**Try it:**
The reply should contain each record below, returned exactly as given.

(Collected data entries)

##########

Lemma load_sound_fonts_raises_iff_engine_fails_witness :
  sfload (log_after_unload piano) (path_str DEFAULT_SOUND_FONTS) <> -1
  /\ exists p', load_sound_fonts DEFAULT_SOUND_FONTS piano = Return tt p'
       /\ _sound_fonts_loaded p' = true
       /\ engine_log p' =
            Sfload font_file 1 :: Sfunload 1 :: engine_log piano.
Proof.
  assert (sfload (log_after_unload piano) (path_str DEFAULT_SOUND_FONTS) <> -1)
    as Hne by (vm_compute; discriminate).
  split; [exact Hne |].
  destruct (proj2 (load_sound_fonts_raises_iff_engine_fails DEFAULT_SOUND_FONTS piano) Hne)
    as (p' & Hp & Hl & _ & _ & Hlog).
  exists p'. split; [exact Hp |]. split; [exact Hl | exact Hlog].
Defined.

Lemma load_instrument_guarded_delegation_witness :
  path_eqb (_sound_fonts_path piano) DEFAULT_SOUND_FONTS = true
  /\ load_instrument (InstrInt 3) piano = Raise ValueError piano
  /\ exists number,
       dict_get DEFAULT_INSTRUMENTS "Harpsichord" = Some number
       /\ load_instrument (InstrStr "Harpsichord") piano =
            Return tt (set_instrument_attr (InstrStr "Harpsichord")
                         (log_event (SetInstrument 1 (InstrInt number) 0) piano)).
Proof.
  split; [reflexivity |]. split.
  - destruct (proj1 (load_instrument_guarded_delegation (InstrInt 3) piano) eq_refl)
      as (_ & Hraise & _).
    apply Hraise. reflexivity.
  - destruct (proj1 (load_instrument_guarded_delegation (InstrStr "Harpsichord") piano)
                eq_refl)
      as (_ & _ & Hok).
    destruct Hok as (name & number & Hname & Hnum & Hload); [discriminate |].
    injection Hname as <-. exists number. split; assumption.
Defined.

Lemma start_audio_output_driver_guard_witness :
  (_current_audio_driver piano_winmm ∉ VALID_AUDIO_DRIVERS)
  /\ _start_audio_output piano_winmm = Raise ValueError piano_winmm.
Proof.
  split; [exact sample_winmm_not_allowed |].
  destruct (start_audio_output_driver_guard piano_winmm) as [Hiff Hstate].
  apply Hstate, Hiff. exact sample_winmm_not_allowed.
Defined.
(** Codes typed in lower case, with and without white space around them. *)
Lemma validate_trims_codes_witness :
  ~ failsWith InvalidBaseCurrency
      (onChangeBase toUpperCaseAscii (lit "cad") (screen "" "USD" "1"))
  /\ ~ failsWith InvalidDestCurrency
        (onChangeDest toUpperCaseAscii (lit " usd ") (screen "CAD" "" "1"))
  /\ ~ failsWith InvalidBaseCurrency (screen "CAD" "USD" "1")
  /\ ~ failsWith InvalidBaseCurrency
        (onChangeBase toUpperCaseAscii (lit "eur ") (screen "" "USD" "1")).
Proof.
  split; [| split; [| split]].
  - apply (@validate_trims_codes toUpperCaseAscii toUpperCaseAscii_ascii
             (screen "" "USD" "1")); reflexivity.
  - apply (@validate_trims_codes toUpperCaseAscii toUpperCaseAscii_ascii
             (screen "CAD" "" "1")); reflexivity.
  - destruct (@validate_trims_codes toUpperCaseAscii toUpperCaseAscii_ascii
                (screen "CAD" "USD" "1")) as (_ & _ & S & _).
    apply (S (lit "cad")); reflexivity.
  - destruct (@validate_trims_codes toUpperCaseAscii toUpperCaseAscii_ascii
                (screen "" "USD" "1")) as (_ & _ & _ & _ & G & _).
    apply (G trim_toUpperCaseAscii (lit "eur ")). reflexivity.
Defined.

##########

**Exercise response:**
Lemma load_sound_fonts_raises_iff_engine_fails_witness :
  sfload (log_after_unload piano) (path_str DEFAULT_SOUND_FONTS) <> -1
  /\ exists p', load_sound_fonts DEFAULT_SOUND_FONTS piano = Return tt p'
       /\ _sound_fonts_loaded p' = true
       /\ engine_log p' =
            Sfload font_file 1 :: Sfunload 1 :: engine_log piano.
Proof.
  assert (sfload (log_after_unload piano) (path_str DEFAULT_SOUND_FONTS) <> -1)
    as Hne by (vm_compute; discriminate).
  split; [exact Hne |].
  destruct (proj2 (load_sound_fonts_raises_iff_engine_fails DEFAULT_SOUND_FONTS piano) Hne)
    as (p' & Hp & Hl & _ & _ & Hlog).
  exists p'. split; [exact Hp |]. split; [exact Hl | exact Hlog].
Defined.

Lemma load_instrument_guarded_delegation_witness :
  path_eqb (_sound_fonts_path piano) DEFAULT_SOUND_FONTS = true
  /\ load_instrument (InstrInt 3) piano = Raise ValueError piano
  /\ exists number,
       dict_get DEFAULT_INSTRUMENTS "Harpsichord" = Some number
       /\ load_instrument (InstrStr "Harpsichord") piano =
            Return tt (set_instrument_attr (InstrStr "Harpsichord")
                         (log_event (SetInstrument 1 (InstrInt number) 0) piano)).
Proof.
  split; [reflexivity |]. split.
  - destruct (proj1 (load_instrument_guarded_delegation (InstrInt 3) piano) eq_refl)
      as (_ & Hraise & _).
    apply Hraise. reflexivity.
  - destruct (proj1 (load_instrument_guarded_delegation (InstrStr "Harpsichord") piano)
                eq_refl)
      as (_ & _ & Hok).
    destruct Hok as (name & number & Hname & Hnum & Hload); [discriminate |].
    injection Hname as <-. exists number. split; assumption.
Defined.

Lemma start_audio_output_driver_guard_witness :
  (_current_audio_driver piano_winmm ∉ VALID_AUDIO_DRIVERS)
  /\ _start_audio_output piano_winmm = Raise ValueError piano_winmm.
Proof.
  split; [exact sample_winmm_not_allowed |].
  destruct (start_audio_output_driver_guard piano_winmm) as [Hiff Hstate].
  apply Hstate, Hiff. exact sample_winmm_not_allowed.
Defined.
(** Codes typed in lower case, with and without white space around them. *)
Lemma validate_trims_codes_witness :
  ~ failsWith InvalidBaseCurrency
      (onChangeBase toUpperCaseAscii (lit "cad") (screen "" "USD" "1"))
  /\ ~ failsWith InvalidDestCurrency
        (onChangeDest toUpperCaseAscii (lit " usd ") (screen "CAD" "" "1"))
  /\ ~ failsWith InvalidBaseCurrency (screen "CAD" "USD" "1")
  /\ ~ failsWith InvalidBaseCurrency
        (onChangeBase toUpperCaseAscii (lit "eur ") (screen "" "USD" "1")).
Proof.
  split; [| split; [| split]].
  - apply (@validate_trims_codes toUpperCaseAscii toUpperCaseAscii_ascii
             (screen "" "USD" "1")); reflexivity.
  - apply (@validate_trims_codes toUpperCaseAscii toUpperCaseAscii_ascii
             (screen "CAD" "" "1")); reflexivity.
  - destruct (@validate_trims_codes toUpperCaseAscii toUpperCaseAscii_ascii
                (screen "CAD" "USD" "1")) as (_ & _ & S & _).
    apply (S (lit "cad")); reflexivity.
  - destruct (@validate_trims_codes toUpperCaseAscii toUpperCaseAscii_ascii
                (screen "" "USD" "1")) as (_ & _ & _ & _ & G & _).
    apply (G trim_toUpperCaseAscii (lit "eur ")). reflexivity.
Defined.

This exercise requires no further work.